* _Problem requirements_
Two lines mark the range in the entries below: the one holding "let '(b, lt, bq, (skip, _))" and the one holding "st_Dedup := mkBDS". Set down those two and all lines between them, exactly.

* _Records_
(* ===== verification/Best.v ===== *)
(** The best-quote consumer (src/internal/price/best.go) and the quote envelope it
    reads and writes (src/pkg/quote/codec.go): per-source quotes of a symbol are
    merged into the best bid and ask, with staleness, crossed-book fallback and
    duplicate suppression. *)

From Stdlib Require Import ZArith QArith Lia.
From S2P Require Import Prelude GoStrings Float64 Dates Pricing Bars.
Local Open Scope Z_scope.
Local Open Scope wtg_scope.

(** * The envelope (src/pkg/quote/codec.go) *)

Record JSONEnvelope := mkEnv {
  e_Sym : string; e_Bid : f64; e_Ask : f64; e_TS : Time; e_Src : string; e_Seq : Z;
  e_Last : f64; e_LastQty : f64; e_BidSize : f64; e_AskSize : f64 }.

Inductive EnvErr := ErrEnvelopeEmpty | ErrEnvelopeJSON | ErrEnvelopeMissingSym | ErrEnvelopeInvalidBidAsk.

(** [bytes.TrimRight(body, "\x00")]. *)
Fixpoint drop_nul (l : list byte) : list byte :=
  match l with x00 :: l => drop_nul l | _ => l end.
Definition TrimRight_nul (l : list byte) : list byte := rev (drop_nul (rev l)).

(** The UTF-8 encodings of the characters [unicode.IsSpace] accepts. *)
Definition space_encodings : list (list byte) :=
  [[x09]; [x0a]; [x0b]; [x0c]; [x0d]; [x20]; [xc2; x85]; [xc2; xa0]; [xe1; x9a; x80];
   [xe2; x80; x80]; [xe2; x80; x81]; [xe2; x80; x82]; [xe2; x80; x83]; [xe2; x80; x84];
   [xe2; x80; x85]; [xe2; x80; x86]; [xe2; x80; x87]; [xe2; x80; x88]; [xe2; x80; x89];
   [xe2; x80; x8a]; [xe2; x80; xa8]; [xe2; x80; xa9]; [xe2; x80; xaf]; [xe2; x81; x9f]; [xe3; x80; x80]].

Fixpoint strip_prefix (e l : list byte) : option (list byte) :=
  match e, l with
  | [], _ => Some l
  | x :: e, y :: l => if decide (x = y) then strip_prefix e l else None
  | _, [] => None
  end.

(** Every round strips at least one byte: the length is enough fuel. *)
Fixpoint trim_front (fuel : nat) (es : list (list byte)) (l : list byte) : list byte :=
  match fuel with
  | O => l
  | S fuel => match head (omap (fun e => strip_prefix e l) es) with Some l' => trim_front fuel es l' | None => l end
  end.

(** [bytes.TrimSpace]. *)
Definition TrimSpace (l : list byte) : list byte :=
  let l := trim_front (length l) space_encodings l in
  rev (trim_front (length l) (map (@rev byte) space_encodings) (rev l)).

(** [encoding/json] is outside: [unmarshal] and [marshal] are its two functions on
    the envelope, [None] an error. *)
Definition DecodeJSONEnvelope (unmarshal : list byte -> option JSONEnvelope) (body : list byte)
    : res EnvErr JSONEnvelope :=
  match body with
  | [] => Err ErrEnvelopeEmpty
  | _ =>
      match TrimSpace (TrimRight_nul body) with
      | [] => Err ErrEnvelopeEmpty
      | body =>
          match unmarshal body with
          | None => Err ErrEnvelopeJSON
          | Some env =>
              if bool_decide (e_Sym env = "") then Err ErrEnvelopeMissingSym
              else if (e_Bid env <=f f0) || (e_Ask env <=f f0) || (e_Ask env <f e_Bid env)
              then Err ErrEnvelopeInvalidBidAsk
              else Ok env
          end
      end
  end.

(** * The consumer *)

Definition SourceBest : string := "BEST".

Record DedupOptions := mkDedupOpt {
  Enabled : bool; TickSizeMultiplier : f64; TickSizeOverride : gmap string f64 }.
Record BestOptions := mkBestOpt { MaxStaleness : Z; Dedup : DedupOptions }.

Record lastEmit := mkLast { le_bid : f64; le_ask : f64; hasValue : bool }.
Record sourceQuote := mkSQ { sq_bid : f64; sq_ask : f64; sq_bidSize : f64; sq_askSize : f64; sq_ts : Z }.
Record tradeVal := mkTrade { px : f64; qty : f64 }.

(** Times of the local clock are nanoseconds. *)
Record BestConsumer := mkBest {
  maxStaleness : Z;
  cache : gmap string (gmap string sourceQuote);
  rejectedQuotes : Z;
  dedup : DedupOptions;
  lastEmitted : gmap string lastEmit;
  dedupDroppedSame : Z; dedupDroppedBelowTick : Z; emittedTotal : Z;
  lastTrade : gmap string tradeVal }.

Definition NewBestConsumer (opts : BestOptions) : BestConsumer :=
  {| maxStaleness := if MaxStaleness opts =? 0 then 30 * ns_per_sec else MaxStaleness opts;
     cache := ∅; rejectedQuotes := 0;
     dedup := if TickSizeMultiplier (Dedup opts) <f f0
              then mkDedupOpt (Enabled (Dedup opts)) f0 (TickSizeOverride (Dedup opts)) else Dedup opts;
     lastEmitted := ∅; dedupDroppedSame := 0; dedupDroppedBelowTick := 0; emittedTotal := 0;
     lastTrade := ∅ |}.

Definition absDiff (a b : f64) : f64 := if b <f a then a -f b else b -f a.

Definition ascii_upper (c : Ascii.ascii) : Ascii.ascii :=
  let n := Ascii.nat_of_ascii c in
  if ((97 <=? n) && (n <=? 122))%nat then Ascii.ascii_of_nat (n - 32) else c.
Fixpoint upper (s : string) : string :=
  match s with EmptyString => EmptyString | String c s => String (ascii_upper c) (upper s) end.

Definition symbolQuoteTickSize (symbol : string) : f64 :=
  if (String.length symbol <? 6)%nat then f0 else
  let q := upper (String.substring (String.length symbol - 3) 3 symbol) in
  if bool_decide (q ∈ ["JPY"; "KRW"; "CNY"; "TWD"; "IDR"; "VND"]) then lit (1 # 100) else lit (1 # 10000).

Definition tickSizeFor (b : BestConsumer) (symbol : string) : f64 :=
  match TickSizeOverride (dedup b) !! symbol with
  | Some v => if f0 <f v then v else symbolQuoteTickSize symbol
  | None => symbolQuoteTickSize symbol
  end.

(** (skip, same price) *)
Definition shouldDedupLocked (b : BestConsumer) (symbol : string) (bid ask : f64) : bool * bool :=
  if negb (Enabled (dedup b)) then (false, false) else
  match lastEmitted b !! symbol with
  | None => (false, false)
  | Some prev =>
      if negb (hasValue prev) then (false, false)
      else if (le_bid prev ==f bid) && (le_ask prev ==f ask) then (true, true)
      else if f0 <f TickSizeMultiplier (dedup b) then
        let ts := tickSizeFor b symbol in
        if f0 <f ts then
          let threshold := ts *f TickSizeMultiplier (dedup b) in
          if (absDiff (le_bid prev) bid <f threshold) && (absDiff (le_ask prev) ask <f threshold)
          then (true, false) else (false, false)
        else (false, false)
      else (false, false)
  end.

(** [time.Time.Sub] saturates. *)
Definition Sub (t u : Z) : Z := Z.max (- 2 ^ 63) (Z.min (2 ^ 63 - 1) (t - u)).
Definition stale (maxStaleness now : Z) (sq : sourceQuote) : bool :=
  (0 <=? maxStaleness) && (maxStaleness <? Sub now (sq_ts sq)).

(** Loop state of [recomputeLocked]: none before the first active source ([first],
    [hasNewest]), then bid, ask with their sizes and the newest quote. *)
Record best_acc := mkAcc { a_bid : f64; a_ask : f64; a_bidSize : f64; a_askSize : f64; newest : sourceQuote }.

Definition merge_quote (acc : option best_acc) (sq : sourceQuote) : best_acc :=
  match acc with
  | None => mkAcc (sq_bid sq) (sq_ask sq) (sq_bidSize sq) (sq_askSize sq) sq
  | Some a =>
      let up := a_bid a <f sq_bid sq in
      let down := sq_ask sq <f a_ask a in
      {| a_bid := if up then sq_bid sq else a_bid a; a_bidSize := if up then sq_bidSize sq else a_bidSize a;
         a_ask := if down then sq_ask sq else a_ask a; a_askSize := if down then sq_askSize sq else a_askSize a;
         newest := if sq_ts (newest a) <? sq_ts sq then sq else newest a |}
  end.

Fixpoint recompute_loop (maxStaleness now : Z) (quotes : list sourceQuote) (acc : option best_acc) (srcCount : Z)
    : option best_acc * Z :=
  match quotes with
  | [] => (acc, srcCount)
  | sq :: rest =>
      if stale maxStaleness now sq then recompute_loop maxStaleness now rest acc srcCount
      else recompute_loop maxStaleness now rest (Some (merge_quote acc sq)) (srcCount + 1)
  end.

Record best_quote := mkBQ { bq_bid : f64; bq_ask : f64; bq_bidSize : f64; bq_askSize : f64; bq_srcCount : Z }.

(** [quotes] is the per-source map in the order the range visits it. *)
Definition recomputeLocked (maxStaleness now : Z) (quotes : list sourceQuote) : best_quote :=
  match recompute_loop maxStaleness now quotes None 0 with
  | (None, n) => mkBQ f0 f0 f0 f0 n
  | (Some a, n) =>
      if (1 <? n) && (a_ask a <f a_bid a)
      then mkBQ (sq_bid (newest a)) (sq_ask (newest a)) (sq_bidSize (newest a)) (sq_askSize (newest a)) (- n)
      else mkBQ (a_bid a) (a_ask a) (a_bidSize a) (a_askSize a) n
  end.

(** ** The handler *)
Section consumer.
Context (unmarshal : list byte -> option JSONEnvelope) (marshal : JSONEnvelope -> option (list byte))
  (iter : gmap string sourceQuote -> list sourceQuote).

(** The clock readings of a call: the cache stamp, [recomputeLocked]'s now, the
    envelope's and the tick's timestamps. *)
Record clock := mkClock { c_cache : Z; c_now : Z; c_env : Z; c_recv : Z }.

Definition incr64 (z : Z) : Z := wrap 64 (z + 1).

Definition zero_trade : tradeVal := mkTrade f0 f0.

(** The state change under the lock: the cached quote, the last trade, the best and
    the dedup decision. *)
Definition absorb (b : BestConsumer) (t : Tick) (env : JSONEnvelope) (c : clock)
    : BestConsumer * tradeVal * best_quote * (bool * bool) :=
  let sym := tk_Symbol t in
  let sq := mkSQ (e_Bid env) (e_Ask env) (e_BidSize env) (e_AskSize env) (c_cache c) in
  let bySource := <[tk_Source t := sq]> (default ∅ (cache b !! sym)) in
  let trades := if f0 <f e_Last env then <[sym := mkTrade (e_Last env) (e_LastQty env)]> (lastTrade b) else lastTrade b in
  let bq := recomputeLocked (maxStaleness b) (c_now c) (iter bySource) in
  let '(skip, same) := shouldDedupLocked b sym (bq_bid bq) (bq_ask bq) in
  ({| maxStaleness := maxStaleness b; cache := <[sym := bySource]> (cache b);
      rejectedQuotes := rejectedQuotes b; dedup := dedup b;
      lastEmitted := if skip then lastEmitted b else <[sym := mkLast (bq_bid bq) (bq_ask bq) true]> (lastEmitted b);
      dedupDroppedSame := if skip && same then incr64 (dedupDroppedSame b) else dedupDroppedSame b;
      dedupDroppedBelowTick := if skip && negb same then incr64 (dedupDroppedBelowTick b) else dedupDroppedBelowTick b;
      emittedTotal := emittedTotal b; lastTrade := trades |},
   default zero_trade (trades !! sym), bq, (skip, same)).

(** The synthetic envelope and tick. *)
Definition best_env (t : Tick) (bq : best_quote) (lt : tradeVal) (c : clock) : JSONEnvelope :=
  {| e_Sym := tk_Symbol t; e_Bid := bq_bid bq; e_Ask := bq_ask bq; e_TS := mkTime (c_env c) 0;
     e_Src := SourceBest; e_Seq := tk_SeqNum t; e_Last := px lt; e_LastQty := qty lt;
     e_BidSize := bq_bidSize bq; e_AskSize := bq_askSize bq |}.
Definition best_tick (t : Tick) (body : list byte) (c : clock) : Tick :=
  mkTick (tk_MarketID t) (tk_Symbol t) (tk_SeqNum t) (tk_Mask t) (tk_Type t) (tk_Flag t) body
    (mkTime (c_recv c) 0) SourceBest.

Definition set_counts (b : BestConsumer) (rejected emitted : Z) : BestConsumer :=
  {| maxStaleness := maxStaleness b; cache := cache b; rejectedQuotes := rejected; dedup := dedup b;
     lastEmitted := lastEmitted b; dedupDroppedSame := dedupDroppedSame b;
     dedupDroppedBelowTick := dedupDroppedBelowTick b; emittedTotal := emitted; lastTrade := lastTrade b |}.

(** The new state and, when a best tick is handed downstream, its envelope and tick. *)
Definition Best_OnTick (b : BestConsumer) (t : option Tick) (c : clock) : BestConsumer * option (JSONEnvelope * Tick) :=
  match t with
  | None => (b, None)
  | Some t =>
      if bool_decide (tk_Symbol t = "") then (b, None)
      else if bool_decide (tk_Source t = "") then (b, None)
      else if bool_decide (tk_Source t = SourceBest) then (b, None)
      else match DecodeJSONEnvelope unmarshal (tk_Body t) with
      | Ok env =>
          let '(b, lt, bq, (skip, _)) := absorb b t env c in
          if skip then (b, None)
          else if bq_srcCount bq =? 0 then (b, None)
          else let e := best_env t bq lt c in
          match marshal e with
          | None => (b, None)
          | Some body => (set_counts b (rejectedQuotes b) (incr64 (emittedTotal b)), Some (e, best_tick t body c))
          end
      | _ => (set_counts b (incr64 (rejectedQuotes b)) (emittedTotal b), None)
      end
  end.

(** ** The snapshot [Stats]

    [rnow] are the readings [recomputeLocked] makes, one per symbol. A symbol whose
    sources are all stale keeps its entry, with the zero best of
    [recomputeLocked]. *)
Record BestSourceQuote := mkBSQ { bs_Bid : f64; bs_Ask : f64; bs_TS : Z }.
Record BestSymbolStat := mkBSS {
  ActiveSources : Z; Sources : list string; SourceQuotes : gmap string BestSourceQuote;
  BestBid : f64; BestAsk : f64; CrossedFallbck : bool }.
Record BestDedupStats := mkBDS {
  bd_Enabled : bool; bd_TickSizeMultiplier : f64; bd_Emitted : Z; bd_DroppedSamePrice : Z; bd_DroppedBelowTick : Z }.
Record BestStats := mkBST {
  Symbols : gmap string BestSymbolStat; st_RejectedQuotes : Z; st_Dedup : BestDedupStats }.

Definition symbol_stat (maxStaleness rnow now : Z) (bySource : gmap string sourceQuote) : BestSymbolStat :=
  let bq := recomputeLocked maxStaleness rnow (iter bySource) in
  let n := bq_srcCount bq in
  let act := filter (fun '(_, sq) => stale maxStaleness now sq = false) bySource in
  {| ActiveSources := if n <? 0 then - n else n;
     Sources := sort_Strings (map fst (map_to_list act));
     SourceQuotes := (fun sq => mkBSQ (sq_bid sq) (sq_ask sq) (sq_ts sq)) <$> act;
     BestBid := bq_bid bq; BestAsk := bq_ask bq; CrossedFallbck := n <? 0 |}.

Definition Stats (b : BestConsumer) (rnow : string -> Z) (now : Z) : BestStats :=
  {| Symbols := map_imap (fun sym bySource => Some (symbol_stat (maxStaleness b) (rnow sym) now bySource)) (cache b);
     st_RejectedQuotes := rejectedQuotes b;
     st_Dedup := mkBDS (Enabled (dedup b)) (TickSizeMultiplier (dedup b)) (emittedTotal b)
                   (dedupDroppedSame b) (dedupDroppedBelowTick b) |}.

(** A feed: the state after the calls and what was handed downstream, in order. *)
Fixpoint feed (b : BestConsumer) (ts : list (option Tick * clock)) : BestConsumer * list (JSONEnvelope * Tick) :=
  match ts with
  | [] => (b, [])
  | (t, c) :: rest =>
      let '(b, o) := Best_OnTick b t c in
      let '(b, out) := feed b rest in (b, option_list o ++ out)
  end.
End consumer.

* _Answer_
          let '(b, lt, bq, (skip, _)) := absorb b t env c in
          if skip then (b, None)
          else if bq_srcCount bq =? 0 then (b, None)
          else let e := best_env t bq lt c in
          match marshal e with
          | None => (b, None)
          | Some body => (set_counts b (rejectedQuotes b) (incr64 (emittedTotal b)), Some (e, best_tick t body c))
          end
      | _ => (set_counts b (incr64 (rejectedQuotes b)) (emittedTotal b), None)
      end
  end.

(** ** The snapshot [Stats]

    [rnow] are the readings [recomputeLocked] makes, one per symbol. A symbol whose
    sources are all stale keeps its entry, with the zero best of
    [recomputeLocked]. *)
Record BestSourceQuote := mkBSQ { bs_Bid : f64; bs_Ask : f64; bs_TS : Z }.
Record BestSymbolStat := mkBSS {
  ActiveSources : Z; Sources : list string; SourceQuotes : gmap string BestSourceQuote;
  BestBid : f64; BestAsk : f64; CrossedFallbck : bool }.
Record BestDedupStats := mkBDS {
  bd_Enabled : bool; bd_TickSizeMultiplier : f64; bd_Emitted : Z; bd_DroppedSamePrice : Z; bd_DroppedBelowTick : Z }.
Record BestStats := mkBST {
  Symbols : gmap string BestSymbolStat; st_RejectedQuotes : Z; st_Dedup : BestDedupStats }.

Definition symbol_stat (maxStaleness rnow now : Z) (bySource : gmap string sourceQuote) : BestSymbolStat :=
  let bq := recomputeLocked maxStaleness rnow (iter bySource) in
  let n := bq_srcCount bq in
  let act := filter (fun '(_, sq) => stale maxStaleness now sq = false) bySource in
  {| ActiveSources := if n <? 0 then - n else n;
     Sources := sort_Strings (map fst (map_to_list act));
     SourceQuotes := (fun sq => mkBSQ (sq_bid sq) (sq_ask sq) (sq_ts sq)) <$> act;
     BestBid := bq_bid bq; BestAsk := bq_ask bq; CrossedFallbck := n <? 0 |}.

Definition Stats (b : BestConsumer) (rnow : string -> Z) (now : Z) : BestStats :=
  {| Symbols := map_imap (fun sym bySource => Some (symbol_stat (maxStaleness b) (rnow sym) now bySource)) (cache b);
     st_RejectedQuotes := rejectedQuotes b;
     st_Dedup := mkBDS (Enabled (dedup b)) (TickSizeMultiplier (dedup b)) (emittedTotal b)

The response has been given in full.